Data excerpts:
==========

(** C27: handling a frame always ends.  [handle_frame] and [handle_sync_response]
    call each other, and a sync response may hold sync responses.  For a client in
    a reachable state, every frame is handled to the end with a result or an
    error, never a panic; and any deeper recursion allowance gives the same
    outcome. *)
Theorem frame_handling_terminates e me c frame :
  rtc step (new e me) c →
  fst (handle (FrameReceived frame) c) ≠ Panic
  ∧ ∀ depth, (frame_depth frame ≤ depth)%nat →
      handle_frame depth frame c = handle (FrameReceived frame) c.
Proof.
  intros [Hc _]%reachable_cinv. split.
  - apply frame_safe; [|done]. unfold frame_depth. lia.
  - intros depth Hd. unfold frame_depth in *. apply frame_depth_irrelevant; unfold frame_depth; lia.
Qed.
End total.

(** *** Application messages *)

(** What [handle_app_message] checks before it decrypts, for the message in the
    frame and the sender it names. *)
Definition admissible (frame : Frame) (g : MlsGroup) (m : app.EncryptedMessage) : Prop :=
  FrameHeader.epoch (Frame.header frame) = MlsGroup.epoch g
  ∧ FrameHeader.sender_id (Frame.header frame) ∈ MlsGroupState.members (MlsGroup.export_validation_state g)
  ∧ MlsValidator.authentic frame (MlsGroup.export_validation_state g)
  ∧ deserialize_encrypted_message (Frame.payload frame) = Ok m
  ∧ MlsGroup.member_id_by_leaf_index (app.msg_sender_index m) g
    = Some (FrameHeader.sender_id (Frame.header frame)).

Definition delivery (id : Z) (frame : Frame) (plaintext : bytes) : list ClientAction :=
  [DeliverMessage id (FrameHeader.sender_id (Frame.header frame)) plaintext
     (FrameHeader.log_index (Frame.header frame)) (FrameHeader.hlc_timestamp (Frame.header frame))].

Lemma validate_frame_Ok frame g :
  MlsGroup.validate_frame frame (Some (MlsGroup.export_validation_state g)) g = Ok tt
  ↔ FrameHeader.epoch (Frame.header frame) = MlsGroup.epoch g
    ∧ FrameHeader.sender_id (Frame.header frame) ∈ MlsGroupState.members (MlsGroup.export_validation_state g)
    ∧ MlsValidator.authentic frame (MlsGroup.export_validation_state g).
Proof.
  unfold MlsGroup.validate_frame. munfold.
  destruct (MlsValidator.validate_frame_cases frame (MlsGroup.epoch g) (MlsGroup.export_validation_state g))
    as [Hiff [Ha|[why Hr]]]; [rewrite Ha; naive_solver|].
  rewrite Hr in *. split; [done|]. intros Hc. apply Hiff in Hc. done.
Qed.

(** An admissible frame is decrypted and delivered, *)
Lemma app_message_admissible id frame r m :
  admissible frame (mls_group r) m →
  app_message_in_room id frame r
  = let '(x, k) := SenderKeyStore.decrypt (proto_to_crypto_encrypted m) (sender_keys r) in
    (match x with Ok p => Ok (delivery id frame p) | Err e => Err (SenderKey e) | Panic => Panic end,
     with_keys k r).
Proof.
  intros (He & Hmem & Ha & Hd & Hl). unfold app_message_in_room, on_keys. munfold.
  rewrite (proj2 (Z.eqb_eq _ _) He). cbn [negb].
  rewrite (proj2 (validate_frame_Ok frame (mls_group r))) by done. rewrite Hd, Hl, Z.eqb_refl. cbn [negb].
  by destruct (SenderKeyStore.decrypt _ (sender_keys r)) as [[] k].
Qed.

(** and no other frame is. *)
Lemma app_message_Ok id frame r acts r' :
  app_message_in_room id frame r = (Ok acts, r') →
  ∃ m p k, admissible frame (mls_group r) m
    ∧ SenderKeyStore.decrypt (proto_to_crypto_encrypted m) (sender_keys r) = (Ok p, k)
    ∧ acts = delivery id frame p ∧ r' = with_keys k r.
Proof.
  intros Ho. assert (∃ m, admissible frame (mls_group r) m) as [m Hm].
  { revert Ho. unfold app_message_in_room. munfold.
    destruct (_ =? MlsGroup.epoch _) eqn:He; [|done]. cbn [negb]. bool_to_prop.
    destruct (MlsGroup.validate_frame _ _ _) as [[]|e|] eqn:Hv; [|done..].
    destruct (deserialize_encrypted_message _) as [m|e|] eqn:Hd; [|done..].
    destruct (MlsGroup.member_id_by_leaf_index _ _) as [who|] eqn:Hl; [|done].
    destruct (_ =? who) eqn:Hw; [|done]. bool_to_prop. subst who. intros _. exists m.
    apply validate_frame_Ok in Hv as (_ & ? & ?). done. }
  rewrite (app_message_admissible id frame r m Hm) in Ho.
  destruct (SenderKeyStore.decrypt _ (sender_keys r)) as [[p|e|] k] eqn:Hdec; simplify_eq. eauto 10.
Qed.

Definition is_app (frame : Frame) : Prop :=
  FrameHeader.opcode_enum (Frame.header frame) = Some Opcode.AppMessage.

Lemma handle_app frame c :
  is_app frame →
  handle (FrameReceived frame) c
  = on_room (FrameHeader.room_id (Frame.header frame))
      (app_message_in_room (FrameHeader.room_id (Frame.header frame)) frame) c.
Proof. intros Ha. cbn [handle frame_depth handle_frame]. by rewrite Ha. Qed.

Lemma handle_app_Ok frame c acts c' :
  is_app frame → handle (FrameReceived frame) c = (Ok acts, c') →
  let id := FrameHeader.room_id (Frame.header frame) in
  ∃ r m p k, rooms c !! id = Some r ∧ admissible frame (mls_group r) m
    ∧ SenderKeyStore.decrypt (proto_to_crypto_encrypted m) (sender_keys r) = (Ok p, k)
    ∧ acts = delivery id frame p ∧ c' = with_rooms (<[id := with_keys k r]> (rooms c)) c.
Proof.
  intros Ha Ho id. rewrite handle_app in Ho by done. unfold on_room in Ho. fold id in Ho.
  destruct (rooms c !! id) as [r|] eqn:Hr; [|done].
  destruct (app_message_in_room id frame r) as [x r'] eqn:E. simplify_eq.
  apply app_message_Ok in E as (m & p & k & ? & ? & -> & ->). by exists r, m, p, k.
Qed.

(** C6: only authentic messages are delivered, and each at most once.  When an
    application frame leads to a delivery, the frame carries the room's epoch, its
    sender is a member whose registered key verifies the header, the leaf index
    inside the encrypted message belongs to that same sender, and the plaintext
    delivered in the sender's name is what the sender's ratchet decrypts.
    Presenting the same payload again, under any header, delivers nothing. *)
Theorem delivered_messages_authentic e me c frame acts c' :
  rtc step (new e me) c → is_app frame → handle (FrameReceived frame) c = (Ok acts, c') →
  let id := FrameHeader.room_id (Frame.header frame) in
  (∃ r m p k, rooms c !! id = Some r ∧ admissible frame (mls_group r) m
    ∧ SenderKeyStore.decrypt (proto_to_crypto_encrypted m) (sender_keys r) = (Ok p, k)
    ∧ acts = delivery id frame p)
  ∧ ∀ again, is_app again → FrameHeader.room_id (Frame.header again) = id →
      Frame.payload again = Frame.payload frame → is_ok (fst (handle (FrameReceived again) c')) = false.
Proof.
  intros [Hc _]%reachable_cinv Ha Ho id.
  destruct (handle_app_Ok _ _ _ _ Ha Ho) as (r & m & p & k & Hr & Hadm & Hdec & -> & ->). fold id in Hr.
  split; [by exists r, m, p, k|]. intros again Ha' Hid Hpay.
  destruct (handle (FrameReceived again) _) as [[acts'|e'|] c''] eqn:Hagain; [exfalso|done..].
  destruct (handle_app_Ok _ _ _ _ Ha' Hagain) as (r' & m' & p' & k' & Hr' & Hadm' & Hdec' & _).
  rewrite Hid in Hr'. fold id in Hr'. cbn in Hr'. rewrite lookup_insert_eq in Hr'. injection Hr' as <-.
  destruct Hadm as (_ & _ & _ & Hd & _), Hadm' as (_ & _ & _ & Hd' & _).
  rewrite Hpay, Hd in Hd'. injection Hd' as <-. destruct (ok_keys _ _ _ (Hc _ _ Hr)) as [secret Hder].
  assert (0 ≤ EncryptedMessage.generation (proto_to_crypto_encrypted m) ≤ U32_MAX) as Hgen.
  { apply (deserialize_generation (Frame.payload frame)). by rewrite Hd. }
  pose proof (SenderKeyStore.decrypt_past secret _ _ Hder Hgen) as Hpast. rewrite Hdec in Hpast.
  destruct (SenderKeyStore.past_refused secret (proto_to_crypto_encrypted m) k) as [g Hg];
    [lia|apply Hpast; eauto|]. cbn [sender_keys with_keys] in Hdec'. congruence.
Qed.

(** *** Clients and the rest of the system *)

(** A frame as the server hands it on: with its log index. *)
Definition sequenced (i : Z) (frame : Frame) : Frame :=
  {| Frame.header := FrameHeader.set_log_index i (Frame.header frame); Frame.payload := Frame.payload frame |}.

(** The header that [handle_send_message] signs. *)
Definition message_header (me room_id epoch : Z) : FrameHeader :=
  FrameHeader.set_epoch epoch (FrameHeader.set_sender_id me
    (FrameHeader.set_room_id room_id (FrameHeader.new Opcode.AppMessage))).
Lemma message_header_wf me id e : FrameHeader.wf (message_header me id e).
Proof.
  apply FrameHeader.set_epoch_wf, FrameHeader.set_sender_id_wf, FrameHeader.set_room_id_wf, FrameHeader.new_wf.
Qed.

Lemma handle_send_Ok id p c acts c' :
  handle (SendMessage id p) c = (Ok acts, c') →
  ∃ r payload, rooms c !! id = Some r
    ∧ acts = [Send (Frame.new (MlsGroup.sign_frame_header (mls_group r)
        (message_header (client_sender_id c) id (MlsGroup.epoch (mls_group r)))) payload)].
Proof.
  cbn [handle]. unfold handle_send_message, get_room, env_random, on_room, send_in_room, on_keys. munfold.
  destruct (rooms c !! id) as [r|] eqn:Hr; [|done].
  destruct (Environment.random_bytes _ (env c)) as [rnd t]. cbn. rewrite Hr.
  destruct (SenderKeyStore.encrypt _ p rnd (sender_keys r)) as [[m|e|] k]; cbn; [|done..].
  destruct (serialize_encrypted_message _) as [payload|e|]; [|done..]. intros. simplify_eq. eauto.
Qed.

Lemma app_message_invalid id frame r :
  FrameHeader.epoch (Frame.header frame) = MlsGroup.epoch (mls_group r) →
  ¬ MlsValidator.authentic frame (MlsGroup.export_validation_state (mls_group r)) →
  ∃ why, app_message_in_room id frame r = (Err (InvalidFrame why), r).
Proof.
  intros He Ha. unfold app_message_in_room. munfold. rewrite (proj2 (Z.eqb_eq _ _) He). cbn [negb].
  unfold MlsGroup.validate_frame. munfold.
  destruct (MlsValidator.validate_frame_cases frame (MlsGroup.epoch (mls_group r))
    (MlsGroup.export_validation_state (mls_group r))) as [Hiff [Hv|[why ->]]]; [|by eexists].
  exfalso. apply Ha, Hiff, Hv.
Qed.

(** The frame that [handle_send_message] of [a] makes for room [id]. *)
Record sent_by (a : Client) (id : Z) (ra : RoomState) (sig : bytes) (frame : Frame) : Prop := {
  sent_app : is_app frame;
  sent_room : FrameHeader.room_id (Frame.header frame) = id;
  sent_sender : FrameHeader.sender_id (Frame.header frame) = client_sender_id a;
  sent_epoch : FrameHeader.epoch (Frame.header frame) = MlsGroup.epoch (mls_group ra);
  sent_signature : FrameHeader.signature (Frame.header frame) = sig;
  sent_header : FrameHeader.wf (Frame.header frame);
  sent_wf : zlen (Frame.payload frame) ≤ FrameHeader.MAX_PAYLOAD_SIZE → Frame.wf frame }.

(** The bytes it signs. *)
Definition signed_part (a : Client) (id : Z) (ra : RoomState) : bytes :=
  take 64 (FrameHeader.to_bytes (message_header (client_sender_id a) id (MlsGroup.epoch (mls_group ra)))).

Lemma handle_send_frame a id p frame a' ra sig :
  handle (SendMessage id p) a = (Ok [Send frame], a') → rooms a !! id = Some ra →
  0 ≤ id < U128_MOD → 0 ≤ client_sender_id a < U64_MOD → 0 ≤ MlsGroup.epoch (mls_group ra) < U64_MOD →
  keypair_sign (MlsGroup.signer (mls_group ra)) (signed_part a id ra) = Ok sig → length sig = 64%nat →
  sent_by a id ra sig frame.
Proof.
  intros Hsend Hra Hid Hme Hep Hsig Hlen.
  destruct (handle_send_Ok _ _ _ _ _ Hsend) as (r & payload & Hr & [= ->]).
  rewrite Hra in Hr. injection Hr as <-.
  pose proof (message_header_wf (client_sender_id a) id (MlsGroup.epoch (mls_group ra))) as Hwf.
  unfold signed_part in Hsig. set (h := message_header _ _ _) in *.
  rewrite (MlsGroup.sign_frame_header_Ok _ h sig) by done.
  assert (FrameHeader.wf (FrameHeader.set_signature sig h)) as Hwf' by by apply FrameHeader.set_signature_wf. split.
  - unfold is_app. apply (FrameHeader.new_opcode_enum Opcode.AppMessage).
  - unfold FrameHeader.room_id. cbn. apply from_to_be_bytes. exact Hid.
  - unfold FrameHeader.sender_id. cbn. apply from_to_be_bytes. exact Hme.
  - unfold FrameHeader.epoch. cbn. apply from_to_be_bytes. exact Hep.
  - done.
  - by apply FrameHeader.set_payload_size_wf.
  - intros Hsz. by apply Frame.frame_new_wf.
Qed.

==========

Your objective >> Report how many lines of the data hold the string "Hpast"; give only the number.

Solved problem >> 2